The forest-and-shadow woman moved the blade aside with an almost-gentle finger, careful not to touch his blood. Lichen grew from her nailbeds. “It gets harder and harder to hold on to yourself, doesn’t it? The magic crowds you out, so you open a vein instead. But you can’t bleed enough to hold it off forever. Can’t bleed enough to keep the Shadowlands closed, can’t bleed enough to keep everything trapped.” The thing turned its eyes toward Red, soil dripping like tears down moss-scabbed cheeks. “This ends in roots and bones. For all of you. It always ends in roots and bones.”
Suddenly the specter of the girl changed. In an instant, she was prostrate on the ground, the terrible pieces that made her hidden away. Instead she looked like a corpse, the regular corpse of a young woman.
Red recognized her, though it took a moment.
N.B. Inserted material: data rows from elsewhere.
Lemma safe_names_NoDup (json_files : list str) :
  Forall json_ref json_files → NoDup json_files →
  NoDup (safe_filename <$> json_files).
Proof.
  intros Hrefs Hnodup. apply NoDup_fmap_2_strong; [|done].
  intros m m' Hm Hm'. apply safe_filename_inj.
  - eapply Forall_forall in Hrefs; [|exact Hm]. done.
  - eapply Forall_forall in Hrefs; [|exact Hm']. done.
Qed.

Lemma safe_names_plain (json_files : list str) :
  Forall json_ref json_files → Forall plain (safe_filename <$> json_files).
Proof.
  intros Hrefs. apply Forall_fmap. eapply Forall_impl; [exact Hrefs|].
  intros m Hm. by apply safe_filename_plain.
Qed.

(** X13. [get_fallback_json_files(n)] is [dr/img1.json] to
    [dr/img<n>.json] followed by the two metadata names: [n + 2] names,
    pairwise different, whose safe file names are pairwise different too
    and hold no path separator. *)
Theorem fallback_json_files_distinct (max_files : nat) :
  let json_files := get_fallback_json_files max_files in
  json_files
  = ((λ i, lit "dr/img" ++ str_of_int i ++ lit ".json") <$> seq 1 max_files)
    ++ [lit "dr/imgmd.json"; lit "dr/metadata.json"]
  ∧ length json_files = max_files + 2
  ∧ NoDup json_files
  ∧ Forall json_ref json_files
  ∧ NoDup (safe_filename <$> json_files)
  ∧ Forall plain (safe_filename <$> json_files).
Proof.
  intros json_files. split_and!.
  - apply fallback_list.
  - apply fallback_length.
  - apply fallback_NoDup.
  - apply fallback_refs.
  - apply safe_names_NoDup; [apply fallback_refs|apply fallback_NoDup].
  - apply safe_names_plain, fallback_refs.
Qed.
(** X7: [do_POST] answers a request in full at most once, whatever the
    writes of its answers do.  When no write raises, every request whose
    reading raises nothing, or an [Exception], is answered exactly once and
    [do_POST] returns: the status is 200 for a record that passes the two
    checks, 400 for one that fails a check or for text that is not JSON, and
    500 otherwise.  A fault in reading that is not an [Exception] is not
    caught: [do_POST] raises it, answers nothing and changes nothing.  When
    the client has gone, so that every write raises the same [Exception],
    nothing is answered in full and that exception escapes [do_POST]. *)
Theorem answered_once self r o o' w :
  store_ok (EventHandler.store self) (heap w) →
  (∃ sts, statuses (trace (snd (EventHandler.do_POST self r o o' w))) =
            statuses (trace w) ++ sts ∧ (length sts ≤ 1)%nat) ∧
  ((∀ e, r = Raised e → is_Exception e = true) →
   ∃ w', EventHandler.do_POST self r Answered Answered w = (Ok tt, w') ∧
         statuses (trace w') = statuses (trace w) ++ [status_of r]) ∧
  (∀ e, r = Raised e → is_Exception e = false →
        EventHandler.do_POST self r o o' w = (Raise e, w)) ∧
  (∀ e, (∀ e0, r = Raised e0 → is_Exception e0 = true) →
        is_Exception e = true →
        o = Head_fails e ∨ o = Body_fails e →
        o' = Head_fails e ∨ o' = Body_fails e →
        fst (EventHandler.do_POST self r o o' w) = Raise e ∧
        statuses (trace (snd (EventHandler.do_POST self r o o' w))) = statuses (trace w)).
Proof.
  intros Hok. split; [|split; [|split]].
  - destruct (do_POST_world self r o o' w Hok) as (res & h' & dy' & evs & -> & _ & Hcase).
    cbn [snd trace]. exists (statuses evs). split; [apply statuses_app|].
    destruct Hcase as [(_ & _ & _ & _ & Hlen)|(d & evs' & _ & _ & -> & _ & Hfin)]; [done|].
    assert (Hcall : ∀ ev, (∃ id, ev = Call_remove id) ∨ (∃ id t m, ev = Call_upsert id t m) →
              statuses (ev :: evs') = statuses evs').
    { by intros ev [[id ->]|(id & t & m & ->)]. }
    rewrite Hcall by (destruct (terminates d); eauto).
    destruct Hfin as [(_ & _ & _ & ->)|(_ & _ & _ & Hlen)]; [|done].
    change (Respond 200 ?b :: ?l) with ([Respond 200 b] ++ l).
    rewrite statuses_app, statuses_signal. simpl. lia.
  - intros Hex. destruct r as [[d|ty]|e]; simpl.
    + destruct (missing d) eqn:H1.
      { eexists. split; [by rewrite do_POST_missing|]. simpl. by rewrite statuses_app. }
      destruct (non_numeric d) eqn:H2.
      { eexists. split; [by rewrite do_POST_non_numeric|]. simpl. by rewrite statuses_app. }
      destruct (do_POST_dispatch self d w Hok H1 H2) as (h' & Hrun & _).
      eexists. split; [exact (Hrun Answered)|]. cbn [trace orb].
      rewrite !statuses_app, statuses_signal, app_nil_r. by destruct (terminates d).
    + eexists. split; [by rewrite do_POST_NotDict|]. simpl. by rewrite statuses_app.
    + pose proof (Hex e eq_refl) as He.
      destruct e as [[] msg]; try discriminate He;
        (eexists; split; [reflexivity|]; cbn [trace log]; by rewrite statuses_app).
  - intros e -> He. rewrite do_POST_Raised. unfold on_except. rewrite He.
    destruct (is_class JSONDecodeError e) eqn:Hc; [|done].
    by destruct e as [[] msg].
  - intros e Hex He Ho Ho'.
    assert (Hans : ∀ status_code body w1,
      fst (answer status_code body o o' w1) = Raise e ∧
      statuses (trace (snd (answer status_code body o o' w1))) = statuses (trace w1)).
    { intros status_code body w1. unfold answer. destruct Ho as [->| ->].
      - destruct (on_except_gone e e o' w1 He Ho') as (evs & -> & Hst).
        cbn [fst snd trace]. by rewrite statuses_app, Hst, app_nil_r.
      - destruct (on_except_gone e e o' (log (Respond_head status_code) w1) He Ho')
          as (evs & -> & Hst).
        cbn [fst snd trace log]. by rewrite !statuses_app, Hst, !app_nil_r. }
    destruct r as [[d|ty]|e0].
    + destruct (missing d) eqn:H1; [rewrite do_POST_missing by done; apply Hans|].
      destruct (non_numeric d) eqn:H2; [rewrite do_POST_non_numeric by done; apply Hans|].
      destruct (do_POST_dispatch self d w Hok H1 H2) as (h' & _ & _ & _ & _ & Hfail).
      rewrite Hfail by (by destruct Ho as [->| ->]).
      match goal with |- context [answer ?s ?b o o' ?wm] =>
        destruct (Hans s b wm) as [-> ->]
      end.
      split; [done|]. cbn [trace]. rewrite statuses_app.
      destruct (terminates d); cbn; by rewrite app_nil_r.
    + rewrite do_POST_NotDict.
      change (EventHandler._respond 500 ?b o' w) with
        (on_except (Exn AttributeError
           (lit "'" ++ type_name ty ++ lit "' object has no attribute 'get'")) o' w).
      destruct (on_except_gone (Exn AttributeError
          (lit "'" ++ type_name ty ++ lit "' object has no attribute 'get'")) e o' w
          eq_refl Ho') as (evs & -> & Hst).
      cbn [fst snd trace]. by rewrite statuses_app, Hst, app_nil_r.
    + rewrite do_POST_Raised.
      destruct (on_except_gone e0 e o' w (Hex e0 eq_refl) Ho') as (evs & -> & Hst).
      cbn [fst snd trace]. by rewrite statuses_app, Hst, app_nil_r.
Qed.
(** * mcp-agent: a web-search bridge over a child process

    A shallow embedding of the three Python modules that carry the logic of
    the bridge, and the properties of them that the specification states:

    - [server/web_search.py], [server/models.py]: the provider client
      ([WebSearchTool.search], [WebSearchTool._parse_results]);
    - [server/mcp_server.py]: the worker's [web_search] handler;
    - [client/fastapi_client.py]: the supervisor [MCPClient] and the two
      HTTP handlers [search_web] and [health_check].

    Python values that come out of [json.loads] are modelled by the type
    [json]; exceptions by a class and a message; a function that can raise
    returns in the error monad [res]; the supervisor, which mutates
    [self.process] and [self.is_running], runs in a state-and-error monad
    over the record [MCPClient].  What the outside world answers (the child
    process, the provider's HTTP endpoint) is an argument of each operation. *)

From Stdlib Require Import List String Ascii ZArith Bool Arith Lia Sorted.
From Stdlib Require Import Numbers.DecimalString Floats.PrimFloat.
Import ListNotations.
Open Scope list_scope.
Open Scope string_scope.

(** ** Exceptions *)

Module Exc.

(** The exception classes the three modules raise, catch, or can meet.
    Only classes below [Exception] are modelled: [KeyboardInterrupt],
    [SystemExit] and task cancellation are signals to the process, not
    errors of a request. *)
Inductive exc_class : Type :=
  | Exception
  | WebSearchError | WebSearchTimeoutError | WebSearchAPIError
  | AttributeError | TypeError | KeyError | ValueError | RuntimeError
  | ValidationError       (* pydantic *)
  | JSONDecodeError       (* json *)
  | OSError | TimeoutError  (* asyncio.TimeoutError *)
  | ClientError.          (* aiohttp.ClientError *)

Definition exc_class_eq_dec (a b : exc_class) : {a = b} + {a <> b}.
Proof. decide equality. Defined.

Definition exc_class_eqb (a b : exc_class) : bool :=
  if exc_class_eq_dec a b then true else false.

(** The class itself followed by its bases, most specific first. *)
Definition mro (c : exc_class) : list exc_class :=
  match c with
  | Exception => [Exception]
  | WebSearchError => [WebSearchError; Exception]
  | WebSearchTimeoutError => [WebSearchTimeoutError; WebSearchError; Exception]
  | WebSearchAPIError => [WebSearchAPIError; WebSearchError; Exception]
  | ValidationError => [ValidationError; ValueError; Exception]
  | JSONDecodeError => [JSONDecodeError; ValueError; Exception]
  | TimeoutError => [TimeoutError; OSError; Exception]
  | c => [c; Exception]
  end.

Definition issubclass (c base : exc_class) : bool :=
  existsb (exc_class_eqb base) (mro c).

(** An exception object: its class and [str(e)]. *)
Record exn : Type := mk_exn { cls : exc_class; msg : string }.

(** A computation that returns a value or raises. *)
Inductive res (A : Type) : Type :=
  | Ok (a : A)
  | Raise (e : exn).
Arguments Ok {A} a.
Arguments Raise {A} e.

Definition bind {A B} (m : res A) (k : A -> res B) : res B :=
  match m with
  | Ok a => k a
  | Raise e => Raise e
  end.

Definition raise {A} (c : exc_class) (m : string) : res A := Raise (mk_exn c m).

(** One [except C as e: h e] clause. *)
Definition clause (A : Type) : Type := (exc_class * (exn -> res A))%type.

(** The first clause whose class the exception is an instance of handles
    it; with no such clause the exception goes on. *)
Fixpoint dispatch {A} (e : exn) (clauses : list (clause A)) : res A :=
  match clauses with
  | [] => Raise e
  | (c, h) :: rest => if issubclass (cls e) c then h e else dispatch e rest
  end.

(** [try: m  except ...: ...] *)
Definition try_except {A} (m : res A) (clauses : list (clause A)) : res A :=
  match m with
  | Ok a => Ok a
  | Raise e => dispatch e clauses
  end.

Definition is_ok {A} (m : res A) : bool :=
  match m with Ok _ => true | Raise _ => false end.

End Exc.
Export Exc.

Declare Scope res_scope.
Delimit Scope res_scope with res.
Notation "x <- m ;; k" := (bind m (fun x => k))
  (at level 61, m at next level, right associativity) : res_scope.
Notation "m ;;; k" := (bind m (fun _ => k))
  (at level 61, right associativity) : res_scope.

(** ** Python values and the operations the code applies to them *)

Module Py.

(** What [json.loads] returns.  A dict is the list of its items in
    insertion order, with distinct keys. *)
#[warnings="-register-all"]
Inductive json : Type :=
  | JNull
  | JBool (b : bool)
  | JInt (z : Z)
  | JFloat (f : float)
  | JStr (s : string)
  | JList (l : list json)
  | JObj (items : list (string * json)).

Definition dict : Type := list (string * json).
She’d seen the portrait in one of the books in the library.
Merra.
A blink, and Merra’s stomach ripped, the sound visceral enough to make Red’s gorge rise. Tree roots spilled from the hole, flowing out of the bloody cavity in a mess of gore.
Merra’s corpse stayed still a moment. Then it let loose a sound that could’ve been a cackle or a scream, standing again, hands outstretched toward Eammon in a posture of near-surrender. Skin decayed into forest; moss ate at fingers formed of wrong bones.
It shook Eammon loose from whatever horror had held him frozen. Mouth twisted, he lurched forward, swiping at the creature not with the dagger but with his bleeding hand. The girl-shaped thing laughed again, a thin, reedy sound this time, and crumbled apart at his blow. Eammon turned and rushed toward the tree, running over raised roots like stones in a river, dagger slicing into his palm anew.
But the creature wasn’t gone, not yet— like as long as the breach remained open, it could regenerate itself. It melted out of Merra’s shape, churning its bones and leaves to make amalgamations of more faces, half forming and falling away. One feminine, heart-shaped, sweetness turned to terrible. Another narrow-chinned and full-lipped. A woman with Eammon’s amber eyes, a man with his angular jaw.
“Why even try?” The thing turned to watch Eammon, making sure he saw every facet of its changing face. “A forest in your bones, a graveyard beneath your feet. There are no heroes here.”
Eammon snarled, teeth bared as his palm wept the same too-dark, green-threaded blood Red had seen when he took her wound in the library. He slapped his hand against the tree trunk, pressed until blood seeped between his fingers, dripped down his knuckles. The tree was half sunken now, the branches nearly scraping the top of his head.
Slowly, the rot receded, fading down the tree and back into its roots, like Eammon’s blood was something it had to escape, then out of the roots and back into the ground. The sinking reversed as the rot disappeared, the tree righting itself by incremental degrees. Eammon bled and bled, his eyes closing, knees beginning to buckle.
The creature twitched, melting as the tree regrew, features running back into forest and shadow. “You know what happens to heroes, Wolf-pup?” The thing reared back, no longer trying at human shapes, just a lick of darkness studded in bones and twigs. “They die.”
Eammon’s eyes opened as the creature surged forward. He turned and slammed into it with his bleeding palm.